Ей не было нужды придумывать другие объяснения, и старик поклонился, захлопывая дверцу.
— Разворачивайся, — велела Анна шоферу.
Она была богата и могущественна, могла приказывать и повелевать, и эта власть над людьми давала ей мимолетную иллюзию, что она может все — даже убежать от своего одиночества.
— Куда? — спросил Герман.
— К доктору Маши.
Да, кажется, это была неплохая идея, и, окончательно решившись, Анна откинулась на мягкую спинку сиденья, устало прикрыв глаза.
Когда Джанфранко Маши входил в редакцию, гул разговоров прекращался и раздавалась деловитая трескотня машинок, а карандаши художников тянулись к оставленным эскизам. Так было и в этот раз. Единственной сотрудницей, которая занималась делом и без него, была невзрачная секретарша, с любовью и тщанием поливавшая цветы.
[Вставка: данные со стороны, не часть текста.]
(* ===== verification/PktRate.v ===== *)
(** * The rate limiter of the packet generator

    rate_limiter_set looks for a number of clock ticks in which a whole number of
    tokens is due.  The arithmetic is that of float and double; the search
    returns from 1 Gbit/s on and for every lower rate adds zero tokens for
    ever. *)

From Stdlib Require Import SpecFloat.
From S2P Require Import Prelude CTime CBytes MsgBuf PcapTrack CStr CFloat Nf2Util PktGen Nf2Spec PktGenSpec PktLayout.
Open Scope Z_scope.

(** ** The search *)

(** floor does not change a whole number. *)
Lemma floor_whole n : 0 ≤ n < 2^53 → sf_floor (f64_of_Z n) = f64_of_Z n.
Proof.
  intros Hn. destruct (decide (n = 0)) as [->|]; [done|]. unfold f64_of_Z.
  destruct (normalize_pos 53 1024 n) as (m & k & Hx & Hm & _ & Hk); [lia..|]. rewrite Hx.
  unfold sf_floor, signed_mantissa. destruct (Z.leb_spec 0 (- k)); [done|]. cbv iota.
  rewrite Hm, Z.opp_involutive, Z.div_mul by (apply Z.pow_nonzero; lia). done.
Qed.

Lemma whole_tokens n : 0 ≤ n < 2^32 → not_whole n = false.
Proof.
  intros Hn. unfold not_whole, token_fraction. rewrite floor_whole by lia.
  assert (f64_sub (f64_of_Z n) (f64_of_Z n) = S754_zero false) as ->.
  { destruct (decide (n = 0)) as [->|]; [done|]. unfold f64_of_Z.
    destruct (normalize_pos 53 1024 n) as (m & k & -> & _); [lia..|].
    unfold f64_sub, SFsub. by rewrite Z.sub_diag. }
  reflexivity.
Qed.

(** With no token in the first tick the search goes on for ever. *)
Lemma token_loop_zero fuel clks min_delta min_delta_clk :
  token_loop fuel 0 0 clks min_delta min_delta_clk = Fault FFuel.
Proof.
  revert clks min_delta min_delta_clk. induction fuel as [|fuel IH]; intros; [done|].
  cbn [token_loop]. change ((0 <? 1) || not_whole 0) with true. change (0 <? MAX_TOKENS) with true.
  change (u32 (0 + 0)) with 0. apply IH.
Qed.

Lemma token_loop_whole fuel inc tokens clks min_delta min_delta_clk :
  1 ≤ tokens < 2^32 → token_loop (S fuel) inc tokens clks min_delta min_delta_clk = Ok (tokens, clks, min_delta_clk).
Proof.
  intros Ht. cbn [token_loop]. rewrite (proj2 (Z.ltb_ge _ _)), whole_tokens by lia. done.
Qed.

Lemma first_tokens_range oor r : 0 ≤ first_tokens oor r < 2^32.
Proof. apply u32_of_float_range. Qed.

(** ** The number of tokens in the first tick *)

(** The product with 1000 is rounded to a float: a multiple of 2^6 around 10^9,
    which does not move a whole number of kbit/s over that bound. *)
Lemma thousand k : 0 < k < 2^24 → ∃ m e,
  f32_mul (f32_of_Z k) (f32_of_Z 1000) = S754_finite false m e ∧ Zpos (digits2_pos m) = 24 ∧ -14 ≤ e ≤ 11
  ∧ (10^6 ≤ k → 10^9 * 2^14 ≤ Zpos m * 2^(e + 14)) ∧ (k < 10^6 → Zpos m * 2^(e + 14) ≤ 999999064 * 2^14).
Proof.
  intros Hk. destruct (normalize_pos 24 128 k) as (m1 & j & Hx & Hm1 & _ & Hj); [lia..|].
  unfold f32_mul. replace (f32_of_Z k) with (S754_finite false m1 (- j)) by done.
  change (f32_of_Z 1000) with (S754_finite false 16384000 (-14)). cbn [SFmul xorb].
  set (M := (m1 * 16384000)%positive). set (L := Z.log2 (1000 * k)).
  assert (Zpos M = 1000 * k * 2^14 * 2^j) as HM by (unfold M; rewrite Pos2Z.inj_mul, Hm1; lia).
  pose proof (Z.log2_spec (1000 * k) ltac:(lia)) as [L1 L2]. fold L in L1, L2.
  assert (9 ≤ L ≤ 33) as HL.
  { split; [apply (Z.log2_le_mono 1000); lia|].
    assert (L < 34) by (apply Z.log2_lt_pow2; lia). lia. }
  assert (Zpos (digits2_pos M) = L + 14 + j + 1) as Hd.
  { rewrite digits2_log, HM, <-Z.mul_assoc, <-Z.pow_add_r, Z.log2_mul_pow2 by lia. subst L. lia. }
  destruct (round_near 24 128 ltac:(lia) false M (- j + -14) loc_Exact)
    as (m & c & M1 & -> & HM1 & Hc & HMm & Hdm); rewrite ?Hd; [lia|unfold emin; lia|lia|].
  rewrite Hd in HM1. replace (L + 14 + j + 1 - 24) with (L - 9 + j) in * by lia.
  assert (Zpos M `div` 2^(L - 9 + j) = (1000 * k * 2^14) `div` 2^(L - 9)) as HF.
  { rewrite HM, Z.pow_add_r by lia. apply Z.div_mul_cancel_r; apply Z.pow_nonzero; lia. }
  rewrite HF in HM1. exists m, (- j + -14 + (L - 9 + j) + c). split; [do 2 f_equal; lia|].
  split; [done|]. split; [lia|].
  assert (Zpos m * 2^(- j + -14 + (L - 9 + j) + c + 14) = M1 * 2^(L - 9)) as ->.
  { rewrite HMm, <-Z.mul_assoc, <-Z.pow_add_r by lia. do 2 f_equal. lia. }
  clear -HM1 L1 L2 HL Hk. replace (Z.succ L) with (L - 9 + 10) in L2 by lia.
  replace L with (L - 9 + 9) in L1 by lia. rewrite Z.pow_add_r in L1, L2 by lia.
  set (N := 1000 * k * 2^14) in *. set (p := 2^(L - 9)) in *.
  pose proof (Z.div_mod N p) as Hdm. pose proof (Z.mod_pos_bound N p) as Hmb. split.
  - intros H6. assert (L = 29 ∨ L = 30 ∨ L = 31 ∨ L = 32 ∨ L = 33) as HLc.
    { assert (28 < L); [|lia]. subst p. apply (Z.pow_lt_mono_r_iff 2); [lia..|].
      replace L with (L - 9 + 9) by lia. rewrite Z.pow_add_r by lia. lia. }
    destruct_or! HLc; subst p; rewrite HLc in *;
      cbn in Hdm, Hmb, L1, L2 |- *; lia.
  - intros H6. assert (p ≤ 2^20).
    { subst p. apply Z.pow_le_mono_r; [lia|]. assert (L < 30); [|lia]. apply (Z.pow_lt_mono_r_iff 2); [lia..|].
      replace L with (L - 9 + 9) by lia. rewrite Z.pow_add_r by lia. lia. }
    assert (0 < p) by (subst p; apply Z.pow_pos_nonneg; lia). nia.
Qed.

(** Dividing by 8, multiplying by 1 and going to double do not round. *)
Lemma eighth m e : Zpos (digits2_pos m) = 24 → -14 ≤ e ≤ 11 →
  f32_div (S754_finite false m e) (f32_of_Z 8) = S754_finite false m (e - 3).
Proof.
  intros Hd He. change (f32_of_Z 8) with (S754_finite false 8388608 (-20)). unfold f32_div.
  rewrite (div_pow2 24 128); try done; [f_equal; lia|unfold emin; lia..].
Qed.

Lemma times_one m e : Zpos (digits2_pos m) = 24 → -17 ≤ e ≤ 8 →
  f32_mul (S754_finite false m e) (f32_of_Z 1) = S754_finite false m e.
Proof.
  intros Hd He. change (f32_of_Z 1) with (S754_finite false 8388608 (-23)). unfold f32_mul. cbn [SFmul xorb].
  rewrite (round_exact 24 128) with (m := m) (k := 23%positive); [f_equal; lia| |done|unfold emin; lia].
  by rewrite Pos2Z.inj_mul.
Qed.

Lemma f64_of_scaled m e : Zpos (digits2_pos m) = 24 → -17 ≤ e ≤ 8 →
  ∃ m', f64_of (S754_finite false m e) = S754_finite false m' (e - 29) ∧ Zpos m' = Zpos m * 2^29
    ∧ Zpos (digits2_pos m') = 53.
Proof.
  intros Hd He. unfold f64_of, sf_cvt.
  destruct (round_narrow 53 1024 false m e) as (m' & -> & Hm & Hdm); rewrite Hd in *;
    try (unfold emin; lia). by exists m'.
Qed.

Lemma clk_freq : CLK_FREQ = S754_finite false 8388608000000000 (-26).
Proof. vm_compute. reflexivity. Qed.

(** The quotient by the clock frequency is below 1 when the dividend is at most
    124999883, and at least 1 from 125000000 on. *)
Lemma clock_quotient m e : Zpos (digits2_pos m) = 53 → -46 ≤ e ≤ -21 →
  ∃ t, sf_trunc (f64_div (S754_finite false m e) CLK_FREQ) = Some t ∧ 0 ≤ t < 2^32
    ∧ (125000000 * 2^(-e) ≤ Zpos m → 1 ≤ t) ∧ (Zpos m ≤ 124999883 * 2^(-e) → t = 0).
Proof.
  intros Hd He. rewrite clk_freq. unfold f64_div, SFdiv, SFdiv_core_binary.
  change (Zdigits2 (Zpos 8388608000000000)) with 53. cbn [Zdigits2]. rewrite Hd. unfold fexp, emin.
  rewrite Z.max_l, Z.min_l by lia.
  replace (e - -26 - (53 + e - (53 + -26) - 53)) with 53 by lia. cbv beta iota.
  replace (53 + e - (53 + -26) - 53) with (e - 27) by lia. rewrite Z.shiftl_mul_pow2 by lia.
  rewrite (surjective_pairing (Z.div_eucl _ _)). change (Z.div_eucl ?a ?b).1 with (a `div` b).
  set (q := _ `div` _). set (loc := new_location _ _). clearbody loc.
  pose proof (Z.log2_spec (Zpos m) ltac:(lia)) as [L1 L2]. pose proof (digits2_log m) as Hm.
  replace (Z.log2 (Zpos m)) with 52 in L1, L2 by lia.
  assert (2^52 ≤ q < 2^54) as Hq.
  { subst q. split; [apply Z.div_le_lower_bound|apply Z.div_lt_upper_bound]; lia. }
  pose proof (Z.div_mod (Zpos m * 2^53) 8388608000000000 ltac:(lia)) as Hqm. fold q in Hqm.
  pose proof (Z.mod_pos_bound (Zpos m * 2^53) 8388608000000000 ltac:(lia)) as Hqb. clearbody q.
  destruct q as [|q|q]; [lia| |lia].
  assert (∃ n, Zpos (digits2_pos q) - 53 = n ∧ (n = 0 ∨ n = 1)) as (n & En & Hn).
  { rewrite digits2_log. assert (52 ≤ Z.log2 (Zpos q)) by (by apply (Z.log2_le_pow2); lia).
    assert (Z.log2 (Zpos q) < 54) by (apply Z.log2_lt_pow2; lia). eexists; split; [done|lia]. }
  destruct (round_near 53 1024 ltac:(lia) (xorb false false) q (e - 27) loc) as (m3 & c & M1 & -> & HM1 & Hc & HMm & Hd3);
    rewrite ?En in *; [lia|unfold emin; lia|lia|].
  unfold sf_trunc, signed_mantissa. rewrite (proj2 (Z.leb_gt _ _)) by lia. cbn [xorb].
  rewrite Z.quot_div_nonneg by (try apply Z.pow_pos_nonneg; lia).
  replace (- (e - 27 + n + c)) with (27 - e - n - c) by lia. set (D := 2^(27 - e - n - c)).
  assert (2^46 ≤ D) as HD by (apply Z.pow_le_mono_r; lia).
  assert (D * 2^c * 2^n = 2^27 * 2^(-e)) as HP by (subst D; rewrite <-!Z.pow_add_r by lia; f_equal; lia).
  assert (2^21 ≤ 2^(-e)) as HA by (apply Z.pow_le_mono_r; lia). set (A := 2^(-e)) in *. clearbody A D.
  assert (Zpos m3 < 2^53).
  { pose proof (Z.log2_spec (Zpos m3) ltac:(lia)) as [_ H3]. pose proof (digits2_log m3).
    replace (Z.log2 (Zpos m3)) with 52 in H3 by lia. exact H3. }
  eexists. split; [done|]. split; [|split].
  - split; [apply Z.div_pos; lia|]. apply Z.div_lt_upper_bound; lia.
  - intros HmA. assert (2^27 * A ≤ Zpos q) by lia. apply Z.div_le_lower_bound; [lia|].
    assert (c = 0 ∨ c = 1) as [-> | ->] by lia; destruct Hn as [-> | ->]; Z.to_euclidean_division_equations; lia.
  - intros HmA. assert (Zpos q + 4 ≤ 2^27 * A) by lia. apply Z.div_small.
    assert (c = 0 ∨ c = 1) as [-> | ->] by lia; destruct Hn as [-> | ->]; Z.to_euclidean_division_equations; lia.
Qed.

(** The tokens of the first tick for a whole number of kbit/s. *)
Lemma first_tokens_kbits oor k : 0 < k < 2^24 →
  0 ≤ first_tokens oor (f32_of_Z k) < 2^32 ∧ (1 ≤ first_tokens oor (f32_of_Z k) ↔ 10^6 ≤ k).
Proof.
  intros Hk. unfold first_tokens. destruct (thousand k Hk) as (m & e & -> & Hd & He & Hup & Hlow).
  rewrite eighth, times_one by (done || lia).
  destruct (f64_of_scaled m (e - 3) Hd ltac:(lia)) as (m' & -> & Hm' & Hd').
  destruct (clock_quotient m' (e - 3 - 29) Hd' ltac:(lia)) as (t & Ht & Hr & H1 & H0).
  rewrite (u32_of_float_trunc oor _ t Ht Hr). split; [done|].
  assert (2^(-(e - 3 - 29)) * 2^(e + 14) = 2^46) as HE by (rewrite <-Z.pow_add_r by lia; f_equal; lia).
  assert (0 < 2^(-(e - 3 - 29))) by (apply Z.pow_pos_nonneg; lia).
  assert (0 < 2^(e + 14)) by (apply Z.pow_pos_nonneg; lia).
  set (A := 2^(-(e - 3 - 29))) in *. set (B := 2^(e + 14)) in *. clearbody A B. rewrite Hm' in H1, H0.
  split.
  - intros Ht1. destruct (Z.lt_ge_cases k (10^6)) as [Hlt|]; [|lia]. specialize (Hlow Hlt).
    assert (t = 0); [|lia]. apply H0. apply (Z.mul_le_mono_pos_r _ _ B); [done|].
    replace (124999883 * A * B) with (124999883 * (A * B)) by ring. rewrite HE.
    replace (Zpos m * 2^29 * B) with (2^29 * (Zpos m * B)) by ring. lia.
  - intros Hge. apply H1. specialize (Hup Hge). apply (Z.mul_le_mono_pos_r _ _ B); [done|].
    replace (125000000 * A * B) with (125000000 * (A * B)) by ring. rewrite HE.
    replace (Zpos m * 2^29 * B) with (2^29 * (Zpos m * B)) by ring. lia.
Qed.

(** A positive whole number is not below 1. *)
Lemma f32_at_least_one k : 0 < k < 2^24 → SFltb (f32_of_Z k) (f32_of_Z 1) = false.
Proof.
  intros Hk. destruct (normalize_pos 24 128 k) as (m & j & Hx & _ & Hd & Hj); [lia..|].
  replace (f32_of_Z k) with (S754_finite false m (- j)) by done.
  change (f32_of_Z 1) with (S754_finite false 8388608 (-23)). unfold SFltb. cbn [SFcompare].
  destruct (Z.compare_spec (- j) (-23)) as [E|E|E]; [|lia|done].
  change (Pos.compare_cont Eq m 8388608) with (Pos.compare m 8388608).
  pose proof (Z.log2_spec (Zpos m) ltac:(lia)) as [H1 _]. pose proof (digits2_log m).
  replace (Z.log2 (Zpos m)) with 23 in H1 by lia.
  destruct (Pos.compare_spec m 8388608); [done|lia|done].
Qed.

Section limiter.
Context {card : Type} {drv : Driver card} (oor : spec_float → Z).
Implicit Types s : pktgen card.

(** C20. rate_limiter_set for a rate of a whole number of kbit/s below 2^24, more
    than 16 Gbit/s.  For 0 it returns at once without touching the card.  From 10^6
    on, that is from 1 Gbit/s, at least one whole token is due in a clock tick: it
    returns without an iteration of its search and writes an interval of one
    tick and that number of tokens.  For every rate in between, the increment of
    the search is zero, no number of iterations is enough and it does not return.
    The arithmetic is the one of float and double, rounding included. *)
Theorem rate_limiter_returns_iff queue k s : 0 ≤ k < 2^24 →
  (k = 0 → ∀ fuel, rate_limiter_set oor fuel queue (f32_of_Z k) s = Ok (0, s)) ∧
  (10^6 ≤ k → ∃ t, 1 ≤ t < 2^32 ∧ ∀ fuel, rate_limiter_set oor (S fuel) queue (f32_of_Z k) s =
     Ok (1, wreg (RATE_LIMIT_0_TOKEN_INC_REG + queue * rate_limit_offset) t
              (wreg (RATE_LIMIT_0_TOKEN_INTERVAL_REG + queue * rate_limit_offset) 1 s))) ∧
  (1 ≤ k < 10^6 → ∀ fuel, rate_limiter_set oor fuel queue (f32_of_Z k) s = Fault FFuel).
Proof.
  intros Hk. split_and!.
  - intros -> fuel. done.
  - intros H6. destruct (first_tokens_kbits oor k) as (Hr & Ht); [lia|]. apply Ht in H6 as H1.
    exists (first_tokens oor (f32_of_Z k)). split; [lia|]. intros fuel. unfold rate_limiter_set.
    rewrite f32_at_least_one, token_loop_whole by lia. cbn [mbind res_bind].
    by rewrite whole_tokens by lia.
  - intros H1 fuel. destruct (first_tokens_kbits oor k) as (Hr & Ht); [lia|]. unfold rate_limiter_set.
    rewrite f32_at_least_one by lia.
    assert (first_tokens oor (f32_of_Z k) = 0) as ->.
    { destruct (decide (1 ≤ first_tokens oor (f32_of_Z k))) as [Hge|]; [apply Ht in Hge; lia|lia]. }
    by rewrite token_loop_zero.
Qed.
End limiter.

Lemma rate_limiter_returns_iff_witness :
  (∀ fuel, rate_limiter_set (drv := map_driver) (λ _, 0) fuel 4 (f32_of_Z 999999) (pktgen_init ∅) = Fault FFuel) ∧
  ∃ t, 1 ≤ t < 2^32 ∧ ∀ fuel,
    rate_limiter_set (drv := map_driver) (λ _, 0) (S fuel) 4 (f32_of_Z 1000000) (pktgen_init ∅) =
    Ok (1, wreg (drv := map_driver) (RATE_LIMIT_0_TOKEN_INC_REG + 4 * rate_limit_offset) t
             (wreg (drv := map_driver) (RATE_LIMIT_0_TOKEN_INTERVAL_REG + 4 * rate_limit_offset) 1 (pktgen_init ∅))).
Proof.
  split.
  - apply (rate_limiter_returns_iff (drv := map_driver) (λ _, 0) 4 999999 (pktgen_init ∅)); lia.
  - apply (rate_limiter_returns_iff (drv := map_driver) (λ _, 0) 4 1000000 (pktgen_init ∅)); lia.
Defined.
Фикусы с блестящими крупными листьями казались зеленым оазисом посреди безликой офисной обстановки.
— Где Пьеро? — спросил Джанфранко Маши, не столько нуждаясь в ответе, сколько для того, чтобы просто что-то сказать.
— Думаю, пьет кофе.
Одна из сотрудниц, самая молодая и красивая, оторвала глаза от разложенного на столе макета и вызывающе посмотрела на него. Она уже побывала в его постели и ей хотелось, чтобы он не забывал об этом.
— Один?
— Разве у нас пьют кофе в одиночестве? — заметила молодая женщина, намекая на то, что автомат с горячими напитками был местом сплетен и всех редакционных интриг.
Великолепный Джанфранко Маши склонился над столом, на котором верстался номер, и его красивые холеные руки стали перебирать разложенные здесь фотографии.
За каждым его движением следило двадцать пар глаз — он был здесь хозяином и властелином. Но выше, в кабинетах настоящих хозяев, отчитываться приходилось уже ему самому. Там Джанфранко ежедневно устраивали разносы. Журнал, который он редактировал, издавался на средства Больдрани, а как известно, кто платит, тот и заказывает музыку. В конце концов он к этому привык и приспособился, точно как сменил свой морской китель на кардиган от Армани.
— Проведем редакционную летучку, — сказал он, откладывая в сторону снимки, и взгляды сотрудников с повышенным вниманием устремились на него. Даже любители посудачить у кофейного автомата, лавируя между шкафами и письменными столами, с деловитым видом направились к нему.
Выждав, когда все рассядутся и затихнут, Джанфранко Маши начал свою речь. Его бархатистый, хорошо поставленный голос звучал ровно и спокойно с давно отработанными модуляциями и рассчитанными паузами, которыми он мастерски владел. Легкая ирония оживляла чисто деловой разговор, но ровно настолько, сколько того требовала обстановка. Редко улыбающийся, он делал это как-то особенно обаятельно и необычно: быстрая улыбка зажигалась и тут же потухала, словно огонек, в его серых глазах, лицо его вновь становилось серьезным. Все в редакции признавали его талант и авторитет, знали его хладнокровие и кошачью хитрость, и он всегда добивался того, чего хотел. Он знал секрет, как из просто газеты сделать газету, имеющую успех, и это чутье ему не изменяло.
Не успел он произнести и нескольких фраз, как на столе перед ним зазвонил телефон. Это было неожиданно, ибо авторы хорошо знали, что во время редакционной летучки звонить не положено, что оно священно и неприкосновенно.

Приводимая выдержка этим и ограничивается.